Dia langsung mengangguk dan berkata, “Tentu, boleh.”
“Hahaha, sayang Ayah!”
Mengmeng melemparkan ciuman ke Zhang Han dari udara, lalu berkata kepada Nina, “Aku bisa datang ke Upacara Kedewasaanmu.”
“Aku juga,” Li Mu menimpali dengan batuk kering.
Karena tidak ada yang mau terlibat dalam percakapan dengannya, dia hanya bisa memendamnya dan menyela mereka.
Namun demikian, tidak ada yang menanggapi kata-katanya.
“Sayang sekali…” Li Mu menghela napas dalam hati.
Dia merasa kalah.
“Terima kasih,” kata Nina kepada Mengmeng sambil tersenyum.
“Sama-sama.
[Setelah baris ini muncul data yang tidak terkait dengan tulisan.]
(** After a block, [revalidate_against_inputs] keeps exactly the
    transactions that spend none of the consumed inputs and do not descend from
    one that does, and returns exactly the conflicting ones. *)
Theorem revalidate_inputs_exact consumed m :
  mp_inv m →
  let '(gone, m') := revalidate_against_inputs consumed m in
  (∀ h, h ∈ gone ↔ ∃ e i, m_txs m !! h = Some e ∧ i ∈ tx_inputs (me_tx e) ∧ i ∈ consumed) ∧
  (∀ x e, m_txs m' !! x = Some e ↔
     m_txs m !! x = Some e ∧ ∀ h, h ∈ gone → ¬ rtc (edge (m_dependents m)) h x) ∧
  (∀ x e i, m_txs m' !! x = Some e → i ∈ tx_inputs (me_tx e) → i ∉ consumed).
Proof.
  intros [Hok _ _]. unfold revalidate_against_inputs. set (f := λ e, existsb _ _).
  assert (∀ e, f e = true ↔ ∃ i, i ∈ tx_inputs (me_tx e) ∧ i ∈ consumed) as Hf.
  { intros e. unfold f. rewrite existsb_exists. setoid_rewrite <- list_elem_of_In.
    by setoid_rewrite bool_decide_eq_true. }
  assert (∀ h, h ∈ matching f m ↔ ∃ e i, m_txs m !! h = Some e ∧ i ∈ tx_inputs (me_tx e) ∧ i ∈ consumed) as Hm.
  { intros h. rewrite elem_of_matching by done. setoid_rewrite Hf. naive_solver. }
  assert (∀ x e, m_txs (remove_txs_with_reason (matching f m) Evicted m) !! x = Some e ↔
    m_txs m !! x = Some e ∧ ∀ h, h ∈ matching f m → ¬ rtc (edge (m_dependents m)) h x) as Hx.
  { intros x e. rewrite batch_spec by done. apply and_iff_compat_l. split; [|auto].
    intros Hn h Hh. apply Hn; [done|]. apply elem_of_matching in Hh as (? & ? & _); [by eexists|done]. }
  split_and!; [done..|]. intros x e i [He Hn]%Hx Hi Hc. apply (Hn x); [|done]. apply Hm. by exists e, i.
Qed.
(* ===== verification/RecordUpdate.v ===== *)
(** * Functional update of record fields

    The ledger state is a tree of large structs that the code mutates field by
    field. [s <| f := v |>] is [s] with field [f] replaced, and [s <| f ::= g |>]
    applies [g] to it; a record type declares its fields once, as the instance
    of [Fields] that rebuilds a value from its projections. *)

From S2P Require Import Prelude.

Class Fields (R : Type) := rebuild : R → R.
Class Setter {R E : Type} (field : R → E) := update : (E → E) → R → R.

(** [rebuild] abstracted over the projection [field] is the setter. *)
Ltac make_setter :=
  match goal with
  | |- @Setter ?R ?E ?field =>
      let inst := constr:(_ : Fields R) in
      let body := eval hnf in inst in
      let abstracted := eval pattern field in body in
      match abstracted with
      | ?F field => exact (λ (g : E → E) (r : R), F (λ r', g (field r')) r)
      end
  end.

#[export] Hint Extern 0 (Setter _) => make_setter : typeclass_instances.

Declare Scope record_scope.
Delimit Scope record_scope with record.

Notation "s <| f ::= g |>" := (update (field := f) g s)
  (at level 14, left associativity, f at level 10, g at level 200,
   format "s  <| f  ::=  g |>") : record_scope.
Notation "s <| f := v |>" := (update (field := f) (λ _, v) s)
  (at level 14, left associativity, f at level 10, v at level 200,
   format "s  <| f  :=  v |>") : record_scope.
Lagipula kau sahabatku.” Mengmeng tersenyum. Kemudian, ia tiba-tiba melihat sebuah toko pakaian di sebelah kanan, jadi ia menunjuknya dan berkata, “Mama, toko pakaian.”
“Ayo kita lihat-lihat.”
Zi Yan memimpin dan berjalan ke sana.
“Selamat datang.
Tamu terhormat, silakan lihat-lihat. Jika Anda melihat sesuatu yang Anda sukai, ada ruang ganti di sebelah kiri. Saya Lala, pemandu belanja. Hubungi saya jika Anda membutuhkan sesuatu.”
Sebuah robot yang melayang di udara seukuran bola sepak datang untuk menyambut mereka. Kemudian, robot itu meninggalkan mereka untuk melihat-lihat sendiri.
“Nah, sebagian besar pakaian di sini adalah gaun panjang.”
Zi Yan melirik ke sekeliling dan melihat sebuah gaun panjang, yang berwarna merah muda dan tampak klasik serta elegan. Bahannya tampak seperti kain kasa tipis. Gaun itu berkilauan dan tembus pandang. Namun, kilauannya tidak menyilaukan, melainkan semacam kilauan alami, yang sangat menarik perhatian.